SUPPLIED DATA START

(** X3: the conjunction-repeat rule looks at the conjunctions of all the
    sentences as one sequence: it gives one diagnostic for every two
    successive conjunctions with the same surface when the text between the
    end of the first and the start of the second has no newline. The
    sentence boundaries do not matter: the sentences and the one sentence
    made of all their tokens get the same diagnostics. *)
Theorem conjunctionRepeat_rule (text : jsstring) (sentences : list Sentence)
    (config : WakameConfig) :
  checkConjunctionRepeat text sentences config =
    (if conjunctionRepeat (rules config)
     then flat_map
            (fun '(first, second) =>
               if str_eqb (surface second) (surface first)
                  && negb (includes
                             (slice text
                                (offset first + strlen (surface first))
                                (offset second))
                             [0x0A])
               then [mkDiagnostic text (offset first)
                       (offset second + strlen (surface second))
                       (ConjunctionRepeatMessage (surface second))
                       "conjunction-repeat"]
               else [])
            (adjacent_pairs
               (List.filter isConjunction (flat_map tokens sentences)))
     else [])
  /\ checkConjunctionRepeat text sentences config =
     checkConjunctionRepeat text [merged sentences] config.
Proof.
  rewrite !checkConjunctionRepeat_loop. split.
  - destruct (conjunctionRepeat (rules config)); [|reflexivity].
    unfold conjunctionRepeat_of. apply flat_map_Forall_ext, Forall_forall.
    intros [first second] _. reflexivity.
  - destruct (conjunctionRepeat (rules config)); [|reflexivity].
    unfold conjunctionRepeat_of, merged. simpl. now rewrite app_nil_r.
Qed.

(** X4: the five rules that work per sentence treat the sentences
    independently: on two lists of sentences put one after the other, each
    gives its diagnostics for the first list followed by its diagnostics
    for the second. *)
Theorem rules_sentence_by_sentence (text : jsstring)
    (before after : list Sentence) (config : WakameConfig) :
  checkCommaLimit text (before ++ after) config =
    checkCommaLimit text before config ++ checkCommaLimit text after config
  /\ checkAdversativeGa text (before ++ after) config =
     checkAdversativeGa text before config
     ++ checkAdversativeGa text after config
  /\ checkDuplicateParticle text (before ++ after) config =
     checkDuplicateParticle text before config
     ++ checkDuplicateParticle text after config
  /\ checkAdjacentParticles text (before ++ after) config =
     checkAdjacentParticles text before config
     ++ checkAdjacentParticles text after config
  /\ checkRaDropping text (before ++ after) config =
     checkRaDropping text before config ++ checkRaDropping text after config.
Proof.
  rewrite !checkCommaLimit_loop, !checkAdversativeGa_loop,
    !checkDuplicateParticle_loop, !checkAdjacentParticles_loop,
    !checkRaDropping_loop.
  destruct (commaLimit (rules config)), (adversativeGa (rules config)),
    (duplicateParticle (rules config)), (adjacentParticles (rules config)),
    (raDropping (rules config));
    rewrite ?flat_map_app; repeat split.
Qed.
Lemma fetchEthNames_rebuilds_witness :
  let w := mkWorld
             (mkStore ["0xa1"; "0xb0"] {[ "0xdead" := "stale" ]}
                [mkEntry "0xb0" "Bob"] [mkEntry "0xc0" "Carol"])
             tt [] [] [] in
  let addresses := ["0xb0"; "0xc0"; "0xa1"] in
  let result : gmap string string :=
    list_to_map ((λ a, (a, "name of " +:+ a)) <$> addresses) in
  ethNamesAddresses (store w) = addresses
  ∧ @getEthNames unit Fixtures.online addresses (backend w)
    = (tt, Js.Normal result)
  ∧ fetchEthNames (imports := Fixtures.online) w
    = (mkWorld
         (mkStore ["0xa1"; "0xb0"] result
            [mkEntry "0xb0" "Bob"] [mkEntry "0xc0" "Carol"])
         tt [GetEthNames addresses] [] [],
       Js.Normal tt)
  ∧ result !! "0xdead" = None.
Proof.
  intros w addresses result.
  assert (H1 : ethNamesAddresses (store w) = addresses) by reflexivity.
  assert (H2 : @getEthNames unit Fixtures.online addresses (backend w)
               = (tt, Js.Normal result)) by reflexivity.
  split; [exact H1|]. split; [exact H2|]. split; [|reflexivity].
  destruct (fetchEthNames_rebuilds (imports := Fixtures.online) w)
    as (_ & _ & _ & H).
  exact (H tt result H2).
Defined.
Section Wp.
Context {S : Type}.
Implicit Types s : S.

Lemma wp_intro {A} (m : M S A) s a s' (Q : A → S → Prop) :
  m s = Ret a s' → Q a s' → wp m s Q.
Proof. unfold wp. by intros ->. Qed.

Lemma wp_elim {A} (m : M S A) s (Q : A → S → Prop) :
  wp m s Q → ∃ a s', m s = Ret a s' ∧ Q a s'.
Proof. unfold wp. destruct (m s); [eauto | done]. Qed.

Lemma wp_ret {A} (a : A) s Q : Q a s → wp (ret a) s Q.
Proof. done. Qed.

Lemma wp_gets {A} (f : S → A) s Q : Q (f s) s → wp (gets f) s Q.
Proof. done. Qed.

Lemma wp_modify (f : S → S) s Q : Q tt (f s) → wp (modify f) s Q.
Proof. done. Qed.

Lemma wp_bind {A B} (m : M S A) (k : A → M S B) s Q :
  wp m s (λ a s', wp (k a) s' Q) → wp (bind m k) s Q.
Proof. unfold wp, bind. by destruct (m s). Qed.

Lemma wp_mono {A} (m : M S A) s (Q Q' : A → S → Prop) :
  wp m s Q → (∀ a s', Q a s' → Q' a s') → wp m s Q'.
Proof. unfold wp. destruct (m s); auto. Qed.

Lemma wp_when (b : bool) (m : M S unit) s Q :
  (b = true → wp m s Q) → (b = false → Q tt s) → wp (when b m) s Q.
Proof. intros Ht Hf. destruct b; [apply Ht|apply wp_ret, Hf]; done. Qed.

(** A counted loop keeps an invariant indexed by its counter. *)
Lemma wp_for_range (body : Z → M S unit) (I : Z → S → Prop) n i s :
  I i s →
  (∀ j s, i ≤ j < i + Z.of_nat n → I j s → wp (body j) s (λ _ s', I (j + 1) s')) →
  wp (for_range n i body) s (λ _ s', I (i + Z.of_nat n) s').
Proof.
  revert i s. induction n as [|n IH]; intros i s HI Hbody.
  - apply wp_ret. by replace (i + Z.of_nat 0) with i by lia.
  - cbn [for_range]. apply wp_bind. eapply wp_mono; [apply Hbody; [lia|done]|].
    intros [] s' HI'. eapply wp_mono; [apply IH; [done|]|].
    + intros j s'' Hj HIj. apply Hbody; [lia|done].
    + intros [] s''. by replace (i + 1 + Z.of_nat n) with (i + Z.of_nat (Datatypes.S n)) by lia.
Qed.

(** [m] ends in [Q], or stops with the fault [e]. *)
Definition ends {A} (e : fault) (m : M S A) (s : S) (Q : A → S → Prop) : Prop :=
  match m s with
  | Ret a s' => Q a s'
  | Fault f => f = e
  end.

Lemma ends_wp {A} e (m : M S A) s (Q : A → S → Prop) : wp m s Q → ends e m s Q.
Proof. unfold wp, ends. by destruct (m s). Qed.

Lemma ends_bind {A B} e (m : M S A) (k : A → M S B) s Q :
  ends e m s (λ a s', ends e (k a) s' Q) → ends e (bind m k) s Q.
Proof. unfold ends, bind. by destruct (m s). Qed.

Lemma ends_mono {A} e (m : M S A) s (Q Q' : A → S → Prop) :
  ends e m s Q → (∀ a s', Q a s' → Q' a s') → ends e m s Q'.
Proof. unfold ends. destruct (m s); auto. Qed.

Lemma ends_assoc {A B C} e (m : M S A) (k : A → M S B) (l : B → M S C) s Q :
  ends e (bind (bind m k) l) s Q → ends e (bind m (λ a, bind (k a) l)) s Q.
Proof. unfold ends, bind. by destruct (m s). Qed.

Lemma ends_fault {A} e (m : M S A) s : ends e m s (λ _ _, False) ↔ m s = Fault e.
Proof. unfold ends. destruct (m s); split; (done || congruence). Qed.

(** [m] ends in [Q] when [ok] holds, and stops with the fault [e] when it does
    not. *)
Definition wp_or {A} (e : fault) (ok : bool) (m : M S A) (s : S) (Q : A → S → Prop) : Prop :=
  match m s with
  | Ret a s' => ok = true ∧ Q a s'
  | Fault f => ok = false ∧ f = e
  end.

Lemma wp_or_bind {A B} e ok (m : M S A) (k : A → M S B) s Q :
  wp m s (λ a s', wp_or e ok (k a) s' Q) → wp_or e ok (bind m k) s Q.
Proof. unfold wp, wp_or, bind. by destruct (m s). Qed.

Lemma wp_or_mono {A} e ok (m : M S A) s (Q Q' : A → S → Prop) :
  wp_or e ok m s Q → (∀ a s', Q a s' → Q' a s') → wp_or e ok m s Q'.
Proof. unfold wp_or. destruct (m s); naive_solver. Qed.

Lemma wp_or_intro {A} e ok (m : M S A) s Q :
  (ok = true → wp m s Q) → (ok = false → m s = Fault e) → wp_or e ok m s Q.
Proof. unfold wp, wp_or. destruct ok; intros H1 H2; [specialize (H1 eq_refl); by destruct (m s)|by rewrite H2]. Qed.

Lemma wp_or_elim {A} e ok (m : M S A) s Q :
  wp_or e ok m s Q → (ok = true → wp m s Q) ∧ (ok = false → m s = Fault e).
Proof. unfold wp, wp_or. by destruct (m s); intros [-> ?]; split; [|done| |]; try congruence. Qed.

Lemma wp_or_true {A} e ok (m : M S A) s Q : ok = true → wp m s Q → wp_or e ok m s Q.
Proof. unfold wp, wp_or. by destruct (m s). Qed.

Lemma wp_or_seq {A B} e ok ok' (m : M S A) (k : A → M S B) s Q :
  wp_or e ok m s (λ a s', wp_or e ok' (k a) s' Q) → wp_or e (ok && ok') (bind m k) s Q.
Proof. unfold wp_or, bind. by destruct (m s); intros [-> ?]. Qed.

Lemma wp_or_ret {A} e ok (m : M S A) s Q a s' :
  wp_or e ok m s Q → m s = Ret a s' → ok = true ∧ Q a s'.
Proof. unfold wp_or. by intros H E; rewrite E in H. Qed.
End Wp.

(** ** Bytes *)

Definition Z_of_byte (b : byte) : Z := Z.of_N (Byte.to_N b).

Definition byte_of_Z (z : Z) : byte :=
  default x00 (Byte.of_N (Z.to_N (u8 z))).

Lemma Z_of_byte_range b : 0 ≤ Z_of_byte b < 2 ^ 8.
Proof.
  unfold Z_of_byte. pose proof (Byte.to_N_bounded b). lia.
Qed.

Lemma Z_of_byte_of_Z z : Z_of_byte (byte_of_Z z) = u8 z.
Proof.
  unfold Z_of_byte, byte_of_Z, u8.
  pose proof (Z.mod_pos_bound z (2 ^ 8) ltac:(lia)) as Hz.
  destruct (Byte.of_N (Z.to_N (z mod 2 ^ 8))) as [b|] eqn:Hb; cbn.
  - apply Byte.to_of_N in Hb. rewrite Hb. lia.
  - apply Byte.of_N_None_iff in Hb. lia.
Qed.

SUPPLIED DATA END

## TASK GOAL
Once the line with "(b = true →" is found in the records above, print exactly that line and every line after it through the line with "- cbn [for_range].".

## FINISHED TASK
  (b = true → wp m s Q) → (b = false → Q tt s) → wp (when b m) s Q.
Proof. intros Ht Hf. destruct b; [apply Ht|apply wp_ret, Hf]; done. Qed.

(** A counted loop keeps an invariant indexed by its counter. *)
Lemma wp_for_range (body : Z → M S unit) (I : Z → S → Prop) n i s :
  I i s →
  (∀ j s, i ≤ j < i + Z.of_nat n → I j s → wp (body j) s (λ _ s', I (j + 1) s')) →
  wp (for_range n i body) s (λ _ s', I (i + Z.of_nat n) s').
Proof.
  revert i s. induction n as [|n IH]; intros i s HI Hbody.
  - apply wp_ret. by replace (i + Z.of_nat 0) with i by lia.
  - cbn [for_range]. apply wp_bind. eapply wp_mono; [apply Hbody; [lia|done]|].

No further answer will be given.